▶ What is expected
Set down exactly the lines below, starting at the one that contains "Definition pci_ids : list" and ending at the one that contains "Definition xpdev_alloc (pdev", with both of those lines included and nothing else.

▶ Data shown
__________________________________________________
(* ===== verification/Mod.v ===== *)
(** The driver module ([xdma_mod.c]): probing and removing a card, recovery from
    PCI errors, and loading and unloading the module. *)
From S2P Require Import Prelude Kernel Types Device IrqSetup Threads Probe Open Cdev.
Local Open Scope Z_scope.

(** The vendors and devices the driver is for. *)
(* @src xdma/xdma_mod.c:47-116 pci_ids *)
Definition pci_ids : list (Z * Z) :=
  (pair 0x10ee <$>
    [0x9048; 0x9044; 0x9042; 0x9041; 0x903f; 0x9038; 0x9028; 0x9018; 0x9034; 0x9024; 0x9014; 0x9032; 0x9022; 0x9012;
     0x9031; 0x9021; 0x9011; 0x8011; 0x8012; 0x8014; 0x8018; 0x8021; 0x8022; 0x8024; 0x8028; 0x8031; 0x8032; 0x8034;
     0x8038; 0x7011; 0x7012; 0x7014; 0x7018; 0x7021; 0x7022; 0x7024; 0x7028; 0x7031; 0x7032; 0x7034; 0x7038;
     0x6828; 0x6830; 0x6928; 0x6930; 0x6A28; 0x6A30; 0x6D30; 0x4808; 0x4828; 0x4908; 0x4A28; 0x4B28; 0x2808])
  ++ (pair 0x1d0f <$> [0xf000; 0xf001]).

(** The answers of the error handlers, and the states they are given. *)
Inductive pci_ers_result := CAN_RECOVER | NEED_RESET | DISCONNECT | RECOVERED.
Inductive pci_channel_state := io_normal | io_frozen | io_perm_failure.

Section Code.
Context {D : Type} `{Env D} (pm : params) (pci : pci_info) (dma_bus bar_len : Z -> Z).
Variable online_cpus : list Z.
Variable sizeof_kthread sizeof_xdma_dev sizeof_xdma_pci_dev : Z.

Definition upd_cnt (f : Z -> Z) : M (pst D) unit := modify (fun s => s <| p_cnt ::= f |>).

(* @src xdma/xdma_mod.c:119-131 xpdev_free *)
Definition xpdev_free (xpdev : Z) : M (pst D) unit :=
  x ← the_xpdev;
  let xdev := xp_xdev x in
  xpdev_destroy_interfaces ;;
  upd_xpdev (fun x => x <| xp_xdev := 0 |>) ;;
  on_lib (xdma_device_close pm (xp_pdev x) xdev) ;;
  upd_cnt (fun n => s32 (n - 1)) ;;
  call_ (K_kfree xpdev).

(* @src xdma/xdma_mod.c:133-149 xpdev_alloc *)
Definition xpdev_alloc (pdev : Z) : M (pst D) Z :=
  p ← call (K_kmalloc sizeof_xdma_pci_dev);
  if p =? 0 then mret 0
  else
    upd_xpdev (fun _ => xpdev_zero <| xp_magic := MAGIC_DEVICE |> <| xp_pdev := pdev |> <| xp_user_max := MAX_USER_IRQ |>
      <| xp_h2c_channel_max := XDMA_CHANNEL_NUM_MAX |> <| xp_c2h_channel_max := XDMA_CHANNEL_NUM_MAX |>) ;;
    upd_cnt (fun n => s32 (n + 1)) ;;
    mret p.

(** [xdma_device_open] stores the limits it found through the pointers. *)
(* @src xdma/xdma_mod.c:162-167 probe_one *)
Definition probe_open (pdev : Z) : M (pst D) Z :=
  x ← the_xpdev;
  hndl ← on_lib (xdma_device_open pm pci dma_bus bar_len online_cpus sizeof_kthread sizeof_xdma_dev pdev
                   (xp_user_max x) (xp_h2c_channel_max x) (xp_c2h_channel_max x));
  when (nz hndl)
    (d ← lib_dev;
     upd_xpdev (fun x => x <| xp_user_max := xd_user_max d |> <| xp_h2c_channel_max := xd_h2c_channel_max d |>
       <| xp_c2h_channel_max := xd_c2h_channel_max d |>)) ;;
  mret hndl.

(** The checks between opening the device and creating its interfaces; 0 to go on. *)
(* @src xdma/xdma_mod.c:169-210 probe_one *)
Definition probe_checks (pdev hndl : Z) : M (pst D) Z :=
  x ← the_xpdev;
  if MAX_USER_IRQ <? xp_user_max x then mret (- EINVAL)
  else if XDMA_CHANNEL_NUM_MAX <? xp_h2c_channel_max x then mret (- EINVAL)
  else if XDMA_CHANNEL_NUM_MAX <? xp_c2h_channel_max x then mret (- EINVAL)
  else
    rv ← (if nz (xp_user_max x) then
            on_lib (xdma_user_isr_enable hndl (u32 (Z.shiftl 1 (xp_user_max x + 1) - 1)))
          else mret 0);
    if nz rv then mret rv
    else
      l ← gets (fun s => w_xdev_list (p_wst s));
      mret (match xdev_find_by_pdev l pdev with
            | None => - EINVAL
            | Some xdev => if hndl =? xdev then 0 else - EINVAL
            end).

(* @src xdma/xdma_mod.c:151-231 probe_one *)
Definition probe_one (pdev : Z) : M (pst D) Z :=
  xpdev ← xpdev_alloc pdev;
  if xpdev =? 0 then mret (- ENOMEM)
  else
    hndl ← probe_open pdev;
    if hndl =? 0 then xpdev_free xpdev ;; mret (- EINVAL)
    else
      rv ← probe_checks pdev hndl;
      if nz rv then xpdev_free xpdev ;; mret rv
      else
        upd_xpdev (fun x => x <| xp_xdev := hndl |>) ;;
        rv ← xpdev_create_interfaces;
        if nz rv then xpdev_free xpdev ;; mret rv
        else
          call_ (K_set_drvdata xpdev) ;;
          modify (fun s => s <| p_drvdata := xpdev |>) ;;
          mret 0.

(* @src xdma/xdma_mod.c:233-249 remove_one *)
Definition remove_one (pdev : Z) : M (pst D) unit :=
  if pdev =? 0 then mret tt
  else
    xpdev ← gets p_drvdata;
    if xpdev =? 0 then mret tt
    else
      xpdev_free xpdev ;;
      call_ (K_set_drvdata 0) ;;
      modify (fun s => s <| p_drvdata := 0 |>).

(* @src xdma/xdma_mod.c:251-271 xdma_error_detected *)
Definition xdma_error_detected (pdev : Z) (state : pci_channel_state) : M (pst D) pci_ers_result :=
  x ← the_xpdev;
  match state with
  | io_normal => mret CAN_RECOVER
  | io_frozen =>
      on_lib (xdma_device_offline pm pdev (xp_xdev x)) ;; call_ K_pci_disable_device ;; mret NEED_RESET
  | io_perm_failure => mret DISCONNECT
  end.

(* @src xdma/xdma_mod.c:273-289 xdma_slot_reset *)
Definition xdma_slot_reset (pdev : Z) : M (pst D) pci_ers_result :=
  x ← the_xpdev;
  rv ← call K_pci_enable_device_mem;
  if nz rv then mret DISCONNECT
  else
    call_ K_pci_set_master ;; call_ K_pci_restore_state ;; call_ K_pci_save_state ;;
    on_lib (xdma_device_online pm pci pdev (xp_xdev x)) ;;
    mret RECOVERED.

(* @src xdma/xdma_mod.c:291-302 xdma_error_resume *)
Definition xdma_error_resume : M (pst D) unit := call_ K_pci_clear_error_status.

(* @src xdma/xdma_mod.c:305-311 xdma_reset_prepare *)
Definition xdma_reset_prepare (pdev : Z) : M (pst D) unit :=
  x ← the_xpdev; on_lib (xdma_device_offline pm pdev (xp_xdev x)).

(* @src xdma/xdma_mod.c:313-319 xdma_reset_done *)
Definition xdma_reset_done (pdev : Z) : M (pst D) unit :=
  x ← the_xpdev; on_lib (xdma_device_online pm pci pdev (xp_xdev x)).

(** [desc_blen_max] is a module parameter the initialisation limits; the limited
    value is returned beside the result. *)
(* @src xdma/xdma_mod.c:355-371 xdma_mod_init *)
Definition xdma_mod_init (desc_blen_max : Z) : M (pst D) (Z * Z) :=
  let blen := if XDMA_DESC_BLEN_MAX <? desc_blen_max then XDMA_DESC_BLEN_MAX else desc_blen_max in
  rv ← xdma_cdev_init;
  if rv <? 0 then mret (rv, blen)
  else rv ← call K_pci_register_driver; mret (rv, blen).

(* @src xdma/xdma_mod.c:373-379 xdma_mod_exit *)
Definition xdma_mod_exit : M (pst D) unit := call_ K_pci_unregister_driver ;; xdma_cdev_cleanup.
End Code.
__________________________________________________
▶ Exercise result
Definition pci_ids : list (Z * Z) :=
  (pair 0x10ee <$>
    [0x9048; 0x9044; 0x9042; 0x9041; 0x903f; 0x9038; 0x9028; 0x9018; 0x9034; 0x9024; 0x9014; 0x9032; 0x9022; 0x9012;
     0x9031; 0x9021; 0x9011; 0x8011; 0x8012; 0x8014; 0x8018; 0x8021; 0x8022; 0x8024; 0x8028; 0x8031; 0x8032; 0x8034;
     0x8038; 0x7011; 0x7012; 0x7014; 0x7018; 0x7021; 0x7022; 0x7024; 0x7028; 0x7031; 0x7032; 0x7034; 0x7038;
     0x6828; 0x6830; 0x6928; 0x6930; 0x6A28; 0x6A30; 0x6D30; 0x4808; 0x4828; 0x4908; 0x4A28; 0x4B28; 0x2808])
  ++ (pair 0x1d0f <$> [0xf000; 0xf001]).

(** The answers of the error handlers, and the states they are given. *)
Inductive pci_ers_result := CAN_RECOVER | NEED_RESET | DISCONNECT | RECOVERED.
Inductive pci_channel_state := io_normal | io_frozen | io_perm_failure.

Section Code.
Context {D : Type} `{Env D} (pm : params) (pci : pci_info) (dma_bus bar_len : Z -> Z).
Variable online_cpus : list Z.
Variable sizeof_kthread sizeof_xdma_dev sizeof_xdma_pci_dev : Z.

Definition upd_cnt (f : Z -> Z) : M (pst D) unit := modify (fun s => s <| p_cnt ::= f |>).

(* @src xdma/xdma_mod.c:119-131 xpdev_free *)
Definition xpdev_free (xpdev : Z) : M (pst D) unit :=
  x ← the_xpdev;
  let xdev := xp_xdev x in
  xpdev_destroy_interfaces ;;
  upd_xpdev (fun x => x <| xp_xdev := 0 |>) ;;
  on_lib (xdma_device_close pm (xp_pdev x) xdev) ;;
  upd_cnt (fun n => s32 (n - 1)) ;;
  call_ (K_kfree xpdev).

(* @src xdma/xdma_mod.c:133-149 xpdev_alloc *)
Definition xpdev_alloc (pdev : Z) : M (pst D) Z :=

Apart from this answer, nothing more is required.